Vegan Buddha Bowl with Quinoa and Roasted Vegetables

This Vegan Buddha Bowl is a vibrant and nourishing meal that’s perfect for a balanced and satisfying lunch or dinner. Filled with quinoa, roasted vegetables, avocado slices, and chickpeas, this bowl is both colorful and flavorful. Drizzled with tahini sauce and garnished with fresh herbs, this plant-based meal is packed with nutrients and delicious textures.

Ingredients:

  • 1 cup quinoa, rinsed
  • 2 cups water
  • 1 sweet potato, cubed
  • 1 red bell pepper, sliced
  • 1 zucchini, sliced
  • 1 can chickpeas, drained and rinsed
  • 1 avocado, sliced
  • 2 tablespoons olive oil
  • 1 teaspoon ground cumin
  • 1 teaspoon paprika
  • Salt and pepper to taste

For the Tahini Sauce:

  • 1/4 cup tahini
  • 2 tablespoons fresh lemon juice
  • 1 tablespoon maple syrup
  • 1 clove garlic, minced
  • 2-3 tablespoons water (to thin)
  • Salt and pepper to taste

Instructions:

Step 1: Cook the Quinoa

In a medium saucepan, bring 2 cups of water to a boil. Add the rinsed quinoa, reduce the heat to low, cover, and simmer for 15 minutes, or until the water is absorbed and the quinoa is fluffy. Remove from heat and let it cool slightly.

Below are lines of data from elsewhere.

(** The [DELETE] does not raise, so the handler around it is never
    entered. *)
Definition unwatch_movie (username movie_title : string) (db : Db.table) : Db.table :=
  Db.delete username movie_title db.

(** The arguments of one [movie_card] call of the recommendations tab:
    title, genres, rating, watched. *)
Definition card : Type := string * option string * Q * bool.

(** The loop [for title in recs] of the recommendations tab. *)
Definition recommendation_cards (movies_df : list movie)
    (watched_now : gset string) (recs : list string) : list card :=
  title ← recs;
  let row := filter (λ m, Catalog.title m = title) movies_df in
  match row with
  | [] => []
  | row :: _ =>
      [(title, genres_clean row, avg_rating row, bool_decide (title ∈ watched_now))]
  end.

End Dashboard3556.


(** ** More of the Python built-ins *)

Module PyText.

(** A character of the class [[A-Za-z0-9]]. *)
Definition isalnum (c : ascii) : bool :=
  let n := nat_of_ascii c in
  ((48 <=? n) && (n <=? 57)) || ((65 <=? n) && (n <=? 90))
  || ((97 <=? n) && (n <=? 122)).

(** [re.sub(r'[^A-Za-z0-9]+', '_', s)]: every maximal run of characters
    outside the class becomes one underscore.  [in_run] tells that the
    character before was outside the class. *)
Fixpoint sub_non_alnum (in_run : bool) (s : string) : string :=
  match s with
  | EmptyString => EmptyString
  | String c s' =>
      if isalnum c then String c (sub_non_alnum false s')
      else if in_run then sub_non_alnum true s'
      else String "_" (sub_non_alnum true s')
  end.

(** [s[:n]] *)
Fixpoint slice_to (n : nat) (s : string) : string :=
  match n, s with
  | S n', String c s' => String c (slice_to n' s')
  | _, _ => EmptyString
  end.

(** [s.replace(old, new)] for [old] of one character. *)
Fixpoint replace (old : ascii) (new : string) (s : string) : string :=
  match s with
  | EmptyString => EmptyString
  | String c s' =>
      if decide (c = old) then new +:+ replace old new s'
      else String c (replace old new s')
  end.

(** [sep.join(l)] *)
Fixpoint join (sep : string) (l : list string) : string :=
  match l with
  | [] => EmptyString
  | [x] => x
  | x :: l' => x +:+ sep +:+ join sep l'
  end.

(** [round(x)] of a number to an integer: to the nearest, and to the
    even one of the two when [x] lies half way. *)
Definition round (x : Q) : Z :=
  let f := Qfloor x in
  let r := (x - inject_Z f)%Q in
  if Qle_bool r (1 # 2) then
    if Qle_bool (1 # 2) r then (if Z.even f then f else f + 1)%Z else f
  else (f + 1)%Z.

(** [min(a, b)] on two numbers: [b] only if [b < a]. *)
Definition min (a b : Q) : Q := if Qle_bool a b then a else b.

(** [list(dict.fromkeys(l))]: the elements in the order in which they
    are first met. *)
Definition fromkeys {K : Type} `{EqDecision K} (l : list K) : list K :=
  foldl (λ keys k, if decide (k ∈ keys) then keys else keys ++ [k]) [] l.

End PyText.

(** ** Star ratings

    The two characters of which [rating_to_stars] builds its string. *)

Inductive star := FullStar | HollowStar.

#[global] Instance star_eq_dec : EqDecision star.
Proof. solve_decision. Defined.

(** ["⭐" * full + "☆" * (5 - full)]; a string times a negative number
    is empty. *)
Definition stars (full : Z) : list star :=
  replicate (Z.to_nat full) FullStar ++ replicate (Z.to_nat (5 - full)) HollowStar.

(** ** Sorting by a column of positions *)

Module PdMore.

(** [df.sort_values(key)], ascending, on a column of indices.  As for
    [Pd.SortValues] the algorithm is the library's default, of which
    only the contract is known: the same rows, in ascending order of the
    key. *)
Class SortValuesAsc := {
  sort_values_asc : ∀ {A : Type}, (A → nat) → list A → list A;
  sort_values_asc_perm : ∀ (A : Type) (key : A → nat) (l : list A),
    sort_values_asc key l ≡ₚ l;
  sort_values_asc_sorted : ∀ (A : Type) (key : A → nat) (l : list A),
    StronglySorted (λ x y, key x ≤ key y) (sort_values_asc key l)
}.

End PdMore.

(** ** More of the first iteration with a database (corpus lines 365 to
       644) *)

Module Dashboard365More.
Import Catalog.

Definition slug_key (text : string) : string :=
  PyText.slice_to 40 (PyText.sub_non_alnum false text).

(** [enumerate(l)], counting from [i]. *)
Fixpoint enumerate_from {A : Type} (i : nat) (l : list A) : list (nat * A) :=
  match l with
  | [] => []
  | x :: l' => (i, x) :: enumerate_from (S i) l'
  end.

(** [{t: i for i, t in enumerate(ordered_titles)}]: a title met again
    takes the later index. *)
Definition order_map (ordered_titles : list string) : gmap string nat :=
  foldl (λ m it, <[it.2 := it.1]> m) ∅ (enumerate_from 0 ordered_titles).

(** The rows kept all have their title in [order_map], so that the
    column [__order] has no missing value; it is dropped at the end, and
    the frame keeps its three columns. *)
Definition order_df_by_titles `{!PdMore.SortValuesAsc} (df : list movie)
    (ordered_titles : list string) : list movie :=
  let order_map := order_map ordered_titles in
  let df := isin ordered_titles df in
  PdMore.sort_values_asc (λ m, default 0 (order_map !! title m)) df.

End Dashboard365More.

(** ** The iteration with users in memory (corpus lines 725 to 869) *)

Module Dashboard725.

(** The iteration at line 3079 has the same function (corpus line
    3169). *)
Definition rating_to_stars (rating : Q) : list star :=
  let full_stars := PyText.round rating in
  stars full_stars.

End Dashboard725.

(** ** The iteration with the cards of one column (corpus lines 2862 to
       3078) *)

Module Dashboard2862.

(** On a number; the handler for what [float] refuses is not entered. *)
Definition rating_to_stars (r : Q) : list star :=
  let stars_n := PyText.round (PyText.min (Pd.max r 0) 5) in
  stars stars_n.

End Dashboard2862.

(** ** More of the last iteration with a database (corpus lines 3556 to
       3883) *)

Module Dashboard3556More.

(** [None] is a missing value, for which [pd.isna] holds. *)
Definition split_genres (genres_str : option string) : list string :=
  match genres_str with
  | None => []
  | Some g =>
      let s := PyText.replace "|" "," g in
      filter (λ g, g ≠ EmptyString) (Py.strip <$> Py.split "," s)
  end.

Definition rating_to_stars (rating : Q) : list star :=
  let full := PyText.round rating in
  let full := Z.max 0 (Z.min 5 full) in
  stars full.

(** The order of the index that keeps [UNIQUE(username, movie_title)]:
    for the rows of one user, that of the titles compared byte by
    byte. *)
Definition title_le : relation string := λ s1 s2, String.leb s1 s2 = true.

#[global] Instance title_le_dec : RelDecision title_le.
Proof. intros s1 s2. unfold title_le. apply _. Defined.

(** The table of this iteration has the constraint, and SQLite answers
    [SELECT movie_title FROM watched WHERE username=?] from its index:
    the titles come in the order of the index, not in that of the
    insertions. *)
Definition get_watched (db : Db.table) (username : string) : list string :=
  merge_sort title_le (Db.select_titles username db).

(** A row of the frame that [pd.read_csv] hands to [load_movies], with
    the three required columns; [None] is a missing cell and, for the
    rating, also a cell that [pd.to_numeric] cannot read. *)
Record raw_movie := RawMovie {
  raw_title : option string;
  raw_genres : option string;
  raw_rating : option Q
}.

(** [df.drop_duplicates(subset=["title"])]: the first row of every title
    stays; [seen] holds the titles met so far.  Missing titles count as
    equal to one another. *)
Fixpoint drop_duplicates (seen : list (option string)) (df : list raw_movie)
    : list raw_movie :=
  match df with
  | [] => []
  | r :: df' =>
      if decide (raw_title r ∈ seen) then drop_duplicates seen df'
      else r :: drop_duplicates (raw_title r :: seen) df'
  end.

(** [col.astype(str)] on a cell: a string stays as it is.  What a
    missing cell becomes is the choice of the library and depends on its
    version and on the type it has given the column: the text "nan" up
    to version 2 and in a column of numbers, the missing value in a
    column of strings from version 3 on.  [missing] is what it
    becomes. *)
Definition astype_str (missing : option string) (cell : option string)
    : option string :=
  match cell with
  | Some s => Some s
  | None => missing
  end.

(** A row of the frame that [load_movies] returns: a title or a genres
    cell can be missing where the library keeps missing cells. *)
Record loaded_movie := LoadedMovie {
  loaded_title : option string;
  loaded_genres : option string;
  loaded_rating : Q
}.

(** [load_movies], from the frame read: the duplicates are dropped
    first, then the two text columns go through [astype(str)], which
    makes [missing_title] of a missing title and [missing_genres] of a
    missing genres cell, and [fillna(0.0)] gives a rating to every
    row. *)
Definition load_movies (missing_title missing_genres : option string)
    (df : list raw_movie) : list loaded_movie :=
  (λ r, LoadedMovie (astype_str missing_title (raw_title r))
          (astype_str missing_genres (raw_genres r))
          (default 0%Q (raw_rating r)))
  <$> drop_duplicates [] df.

Section recs.
Import Catalog.
Context `{!Pd.SortValues}.
(** [final_recs]: the lists the model holds under a name. *)
Context (final_recs : gmap string (list string)) (movies_df : list movie).

(** The genres are those of [get_combined_recommendations], where a
    watched row whose cell has no genre in it leaves a missing value;
    [x in g] is [Dashboard1901.any_genre_in]. *)
Definition get_genre_top_rated (genres : list (option string))
    (exclude_titles : gset string) (top_n : nat) : Py.result (list string) :=
  match genres with
  | [] =>
      Py.Ok (title <$> take top_n
               (Pd.sort_values_desc avg_rating
                  (filter (λ m, title m ∉ exclude_titles) movies_df)))
  | _ :: _ =>
      Py.bind
        (Py.map_result (λ m, Dashboard1901.any_genre_in genres (genres_clean m))
           movies_df)
        (λ mask,
           let rows :=
             (filter (λ mb : movie * bool, mb.2 = true ∧ title mb.1 ∉ exclude_titles)
                (zip movies_df mask)).*1 in
           Py.Ok (title <$> take top_n (Pd.sort_values_desc avg_rating rows)))
  end.

(** [...["genres_clean"].astype(str).apply(split_genres).explode()]: an
    empty list explodes to one missing value. *)
Definition watched_genres_series (watched_list : gset string)
    : list (option string) :=
  m ← filter (λ m, title m ∈ watched_list) movies_df;
  match split_genres (Some (Dashboard2605.str (genres_clean m))) with
  | [] => [None]
  | gs => Some <$> gs
  end.

Definition get_combined_recommendations (db : Db.table) (username : string)
    (top_n : nat) : Py.result (list string) :=
  let watched_list : gset string := list_to_set (get_watched db username) in
  let hybrid := default [] (final_recs !! username) in
  let watched_genres_series := watched_genres_series watched_list in
  let top_genres :=
    match watched_genres_series with
    | [] => []
    | _ :: _ => (Py.most_common 3 (Py.Counter watched_genres_series)).*1
    end in
  Py.bind (get_genre_top_rated top_genres watched_list (top_n * 3))
    (λ genre_recs,
       let overall_top :=
         title <$> take (top_n * 3)
           (Pd.sort_values_desc avg_rating
              (filter (λ m, title m ∉ watched_list) movies_df)) in
       let merged := PyText.fromkeys (hybrid ++ genre_recs ++ overall_top) in
       let ranked :=
         title <$> take top_n
           (Pd.sort_values_desc avg_rating
              (filter (λ m, title m ∈ merged) movies_df)) in
       Py.Ok ranked).

End recs.

End Dashboard3556More.

(** ** The iterations that collect the recommendations in a loop (corpus
       lines 1299 to 1433, 3263 to 3419 and 3420 to 3555) *)

Module Dashboard3263.
Import Catalog.

Definition TOP_N : nat := 10.

(** What a call gives: a value, or the [AttributeError] of a method
    called on a missing value. *)
Inductive outcome (A : Type) :=
| Return (a : A)
| AttributeError.
Arguments Return {A} a.
Arguments AttributeError {A}.

Definition get_watched (db : Db.table) (username : string) : list string :=
  Db.select_titles username db.

(** [any(g in row['genres_clean'].split('|') for g in top_genres)]: the
    cell is split once for every genre tried, so not at all when there
    is no genre; a missing value among the genres is in no list of
    strings. *)
Definition any_genre_of (top_genres : list (option string)) (cell : option string)
    : outcome bool :=
  match top_genres with
  | [] => Return false
  | _ :: _ =>
      match cell with
      | None => AttributeError
      | Some s =>
          Return (existsb (λ g, match g with
                                | Some p => bool_decide (p ∈ Py.split "|" s)
                                | None => false
                                end) top_genres)
      end
  end.

(** The loop [for _, row in movies_df.iterrows()], from the rows that
    are left and the list [recs] so far. *)
Fixpoint collect (top_n : nat) (watched : list string)
    (top_genres : list (option string)) (rows : list movie) (recs : list string)
    : outcome (list string) :=
  match rows with
  | [] => Return recs
  | row :: rows' =>
      if decide (title row ∈ watched) then
        collect top_n watched top_genres rows' recs
      else
        match any_genre_of top_genres (genres_clean row) with
        | AttributeError => AttributeError
        | Return found =>
            let recs := if found then recs ++ [title row] else recs in
            if decide (top_n ≤ length recs) then Return recs
            else collect top_n watched top_genres rows' recs
        end
  end.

Step 2: Roast the Vegetables

Preheat your oven to 400°F (200°C). Toss the cubed sweet potato, red bell pepper, and zucchini with olive oil, cumin, paprika, salt, and pepper. Spread the vegetables out on a baking sheet and roast for 25-30 minutes, or until tender and caramelized.

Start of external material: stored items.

(** The round that dequeues a cell holding a formula, not yet visited. *)
Lemma recalcRound_evaluates (s s' : Spreadsheet.Recalc) (d : string) (q : list string)
    (c : Cell) (r : Evaluation) (g : DependencyGraph) :
  d ∉ Spreadsheet.visited s →
  Spreadsheet.newCells s !! d = Some c →
  JSString.isEmpty (formula c) = false →
  Spreadsheet.evaluateCell hostFunction cells (Spreadsheet.rgraph s) d (formula c)
    = Some (r, g) →
  Spreadsheet.recalcRound hostFunction cells s d q = Some s' →
  Spreadsheet.newCells s' =
    <[d := committed (rawValue c) (formula c) r]> (Spreadsheet.newCells s) ∧
  Spreadsheet.rgraph s' = g ∧
  d ∈ Spreadsheet.visited s'.
Proof.
  intros Hv%has_false Hc He Hev. unfold Spreadsheet.recalcRound.
  rewrite Hv, Hc, He, Hev.
  destruct (DependencyGraph.getAllDependents g d); [| done].
  intros [= <-]; simpl. split_and!; [done | done |]. apply add_elem. by left.
Qed.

Step 3: Prepare the Tahini Sauce

In a small bowl, whisk together the tahini, lemon juice, maple syrup, minced garlic, and water until smooth and creamy. Season with salt and pepper to taste. Adjust the consistency by adding more water if needed.

Step 4: Assemble the Buddha Bowl

In a large bowl, arrange the cooked quinoa, roasted vegetables, chickpeas, and avocado slices. Drizzle the tahini sauce over the top and garnish with fresh herbs.

Step 5: Serve

Serve the Buddha bowl immediately and enjoy this vibrant and balanced plant-based meal.

Nutritional Information:

This Vegan Buddha Bowl is a nutrient-dense dish that’s rich in plant-based protein, fiber, and vitamins. The quinoa provides a satisfying base, while the roasted vegetables add flavor and nutrition. The chickpeas add protein, and the tahini sauce ties everything together with a creamy and tangy finish.

Tips for Success:

  1. Customize Your Bowl: Feel free to add other toppings like shredded carrots, spinach, or pickled onions for extra flavor and variety.
  2. Make It Ahead: The components of this bowl can be prepped ahead of time and stored in the refrigerator. Assemble just before serving for the freshest flavor.
  3. Serving Suggestions: Pair this Buddha bowl with a side of whole-grain pita or a refreshing smoothie for a complete and balanced meal.

This Vegan Buddha Bowl with Quinoa and Roasted Vegetables is a perfect meal for any time of day. It’s easy to make, full of fresh and vibrant flavors, and packed with nutrients that will keep you energized. Whether you’re enjoying it at home or packing it for lunch on the go, this Buddha bowl is sure to become a favorite in your plant-based recipe collection. Savor the taste of quinoa, roasted vegetables, and creamy tahini sauce in every bite.